PLANET OF THE APES- A REVIEW

PLANET OF THE APES by Pierre Boulle
(Mandarin 1991 pp223 £3.99)

a review by L J Hurst


Pierre Boulle may be the only French author of SF to have exceeded the sales of his compatriot Jules Verne because of this book, and many people will welcome this reprint of a classic novel and film story. The book was changed only slightly for the film, though in some ways the film was an improvement because it became slightly more of an adventure story.

Does Boulle bear comparison with Jules Verne? I think Verne would reject it, mainly because POTA belongs an older genre of writing - the imaginary voyage, to which books such as Gulliver's Travels belong - and is not especially concerned with the hardness of its science. Like Lemuel Gulliver, Ulysse Merou who narrates this book is a very ordinary man (ordinary really means quite stupid), and so the story takes on some of the qualities of a moral tale.
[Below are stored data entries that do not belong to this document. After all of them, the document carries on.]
(** ** Replying *)

Definition reply_of : in_progress :=
  {| d_thread := w; d_one_way := false; d_reply := Some x; d_node := None; d_proc := t_proc thc; d_target := Some c |}.

Definition reply_txn : binder_transaction :=
  {| from := None; from_parent := None; to_proc := Some (t_proc thc); to_thread := Some c; to_parent := None;
     one_way := false; buffer := Some b' |}.

Definition reply_buffer : binder_buffer :=
  {| b_proc := t_proc thc; transaction := Some x'; target_node := None; async_transaction := false; allow_user_free := false |}.

(** The buffer of the call stays until the process frees it. *)
Definition read_call_buffer : binder_buffer := call_buffer <| allow_user_free := true |> <| transaction := None |>.

(** The reply is delivered: the stacks are what they were before the call. *)
Definition after_reply : state :=
  {| txns := <[x' := reply_txn]> (txns s); buffers := <[b' := reply_buffer]> (<[b := read_call_buffer]> (buffers s));
     threads := <[w := thw <| process_todo := true |>]> (<[c := thc <| process_todo := true |>]> (threads s));
     procs := <[pw := prw <| waiting_threads := ws |>]> (procs s); nodes := nodes s;
     works := works s ++ [(ThreadTodo c, Complete x); (ThreadTodo w, Complete x'); (ThreadTodo c, Txn x')] |}.

Lemma thw_back th : transaction_stack th = None -> th <| process_todo := false |> <| transaction_stack := None |> <| process_todo := true |> = th <| process_todo := true |>.
Proof using. destruct th. cbn. by intros ->. Qed.

Lemma reply_ok : ('(d, s1) ← begin_reply w false after_read; d ← d; finish d x' b' s1) = Some after_reply.
Proof using Hcan.
  pose proof caller_not_worker as Hcw. pose proof fresh_works as Hfresh. pose proof Hcan as [].
  destruct cc_home0 as (prc & Hprc & Halive).
  assert (threads after_read !! c = Some (thc <| transaction_stack := Some x |>)) as Hc by (cbn; by rewrite lookup_insert_ne, lookup_insert_eq).
  assert (procs after_read !! t_proc thc = Some prc) as Hp by (cbn; by rewrite lookup_insert_ne).
  erewrite begin_reply_ok; [|apply lookup_insert_eq|done|apply lookup_insert_eq|done|done|done|exact Hc|done|exact Hp]. mstep.
  set (d := Build_in_progress w _ _ _ _ _). change d with reply_of. clear d. set (s0 := on_proc _ _ _).
  destruct (finish_reply_ok reply_of x' b' x c w (thw <| process_todo := false |> <| transaction_stack := None |>)
    (thc <| transaction_stack := Some x |> <| tmp_ref ::= Z.add 1 |>) read_call_txn pw b (prc <| p_tmp_ref ::= Z.add 1 |>) s0)
    as (s' & -> & E1 & E2 & E3 & E4 & E5 & E6); [done..| | |done|done| |done|done|done|tauto| | |tauto| |done| | |].
  9: { f_equal. apply state_eq; rewrite ?E1, ?E2, ?E3, ?E4, ?E5, ?E6; cbn; try done.
    - rewrite delete_insert_ne, delete_insert_eq, delete_id; tauto.
    - rewrite alter_insert_ne, alter_insert_eq by (destruct cc_buffers0 as (_ & _ & ?); congruence). done.
    - rewrite (thw_back thw) by done.
      replace (thc <| transaction_stack := Some x |> <| tmp_ref ::= Z.add 1 |> <| transaction_stack := transaction_stack thc |>
                 <| process_todo := true |> <| tmp_ref ::= fun k => k - 1 |>) with (thc <| process_todo := true |>)
        by (symmetry; by eapply (tmp_ref_back _ _ 1); [destruct thc|]).
      apply map_eq. intros j. destruct (decide (j = w)) as [->|Hjw]; [by rewrite lookup_insert_ne, !lookup_insert_eq|].
      rewrite (lookup_insert_ne _ w) by done.
      destruct (decide (j = c)) as [->|Hjc]; [by rewrite !lookup_insert_eq|].
      by rewrite !lookup_insert_ne, !lookup_alter_ne, !lookup_insert_ne by done.
    - replace (prc <| p_tmp_ref ::= Z.add 1 |> <| p_tmp_ref ::= fun k => k - 1 |>) with prc by (symmetry; by eapply (proc_ref_back _ _ 1); [destruct prc|]).
      apply map_eq. intros j. destruct (decide (j = t_proc thc)) as [->|]; rewrite ?lookup_insert_eq, ?lookup_insert_ne, ?lookup_alter_ne by done; done.
    - by rewrite <- app_assoc. }
  - cbn. by rewrite lookup_alter_ne, lookup_alter_eq, lookup_insert_eq.
  - cbn. by rewrite lookup_alter_eq, lookup_alter_ne, lookup_insert_ne, lookup_insert_eq.
  - apply lookup_insert_eq.
  - cbn. rewrite lookup_alter_ne, lookup_insert_eq by done. by eexists.
  - cbn. rewrite lookup_insert_eq. by eexists.
  - cbn. by rewrite lookup_alter_eq, lookup_insert_ne, Hprc.
  - cbn. rewrite fmap_app. apply Hfresh; [by do 2 right; left|].
    intros [= E]%list_elem_of_singleton. by destruct cc_fresh0 as (_ & _ & []).
  - cbn. rewrite fmap_app. apply Hfresh; [by do 3 right; left|]. by intros [= ?]%list_elem_of_singleton.
Qed.

(** ** The reply *)

Definition read_reply_buffer : binder_buffer := reply_buffer <| allow_user_free := true |> <| transaction := None |>.

(** Nothing is left of the call and its reply but the two buffers, which the
    processes may free. *)
Definition after_trip : state :=
  {| txns := txns s; buffers := <[b' := read_reply_buffer]> (<[b := read_call_buffer]> (buffers s));
     threads := <[w := thw <| process_todo := false |>]> (<[c := thc <| process_todo := false |>]> (threads s));
     procs := <[pw := prw <| waiting_threads := ws |>]> (procs s); nodes := nodes s; works := works s |}.

(** The caller has been told that its call was sent; then it has the reply. *)
Definition after_complete : state := after_reply <| works := works s ++ [(ThreadTodo w, Complete x'); (ThreadTodo c, Txn x')] |>.

Definition got_reply : state :=
  {| txns := txns s; buffers := <[b' := read_reply_buffer]> (<[b := read_call_buffer]> (buffers s));
     threads := <[w := thw <| process_todo := true |>]> (<[c := thc <| process_todo := false |>]> (threads s));
     procs := <[pw := prw <| waiting_threads := ws |>]> (procs s); nodes := nodes s;
     works := works s ++ [(ThreadTodo w, Complete x')] |}.

Lemma read_complete : binder_thread_read c true after_reply = Some (Some BR_TRANSACTION_COMPLETE, after_complete).
Proof using Hcan.
  pose proof caller_not_worker as Hcw. pose proof Hcan as [].
  rewrite (read_own c (thc <| process_todo := true |>) (Complete x) [Txn x']).
  - cbn [taken]. do 2 f_equal. apply state_eq; try done. cbn. rewrite dequeue_app by (apply cc_works0; left).
    rewrite filter_cons_False by (cbn; tauto). f_equal.
    rewrite !filter_cons_True; cbn; try congruence. intros [= E]. by destruct cc_fresh0 as (_ & _ & []).
  - cbn. by rewrite lookup_insert_ne, lookup_insert_eq.
  - erewrite (todo_app _ s after_reply); [|reflexivity]. rewrite cc_caller_idle0.
    rewrite filter_cons_True, filter_cons_False, filter_cons_True by (cbn; congruence). done.
  - by intros [= ?]%list_elem_of_singleton.
Qed.

Lemma read_reply : binder_thread_read c true after_complete = Some (Some BR_REPLY, got_reply).
Proof using Hcan.
  pose proof caller_not_worker as Hcw. pose proof Hcan as []. destruct cc_home0 as (prc & Hprc & _).
  rewrite (read_own c (thc <| process_todo := true |>) (Txn x') []); [| | |apply not_elem_of_nil].
  2: { cbn. by rewrite lookup_insert_ne, lookup_insert_eq. }
  2: { erewrite (todo_app _ s after_complete); [|reflexivity].
       rewrite cc_caller_idle0, filter_cons_False, filter_cons_True by (cbn; congruence). done. }
  rewrite (read_transaction_reply _ _ x' reply_txn b' reply_buffer);
    [|apply lookup_insert_eq|done|apply lookup_insert_eq|done|done|exists (t_proc thc), prc; split; [done|cbn; by rewrite lookup_insert_ne]].
  do 2 f_equal. apply state_eq; try done.
  - cbn. rewrite delete_insert_eq, delete_id; tauto.
  - cbn. by rewrite alter_insert_eq.
  - cbn. rewrite alter_insert_ne, alter_insert_eq by done. done.
  - cbn. rewrite dequeue_app by (apply cc_works0; by do 3 right; left).
    f_equal. by rewrite filter_cons_True, filter_cons_False by (cbn; congruence || tauto).
Qed.

Lemma read_last : binder_thread_read w true got_reply = Some (Some BR_TRANSACTION_COMPLETE, after_trip).
Proof using Hcan.
  pose proof Hcan as []. rewrite (read_own w (thw <| process_todo := true |>) (Complete x') []).
  - cbn [taken]. do 2 f_equal. apply state_eq; try done.
    + cbn. by rewrite alter_insert_eq.
    + cbn. rewrite dequeue_app by (apply cc_works0; by do 2 right; left). rewrite filter_cons_False by (cbn; tauto). apply app_nil_r.
  - apply lookup_insert_eq.
  - erewrite (todo_app _ s got_reply); [|reflexivity]. rewrite cc_worker_idle0. by rewrite filter_cons_True.
  - apply not_elem_of_nil.
Qed.
End Trip.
In the land of the Houynhnhnms there is racism between breeds of horse and on the planet Soror the apes are divided into classes based on species. On earth man is destroying the planet and the other species, on Soror man has destroyed the planet and been superceded by apes he had trained as workers.

On the other hand, would you know you were reading a fable? Almost certainly not. You want to know how Merou escapes and what he finds. You'll be surprised.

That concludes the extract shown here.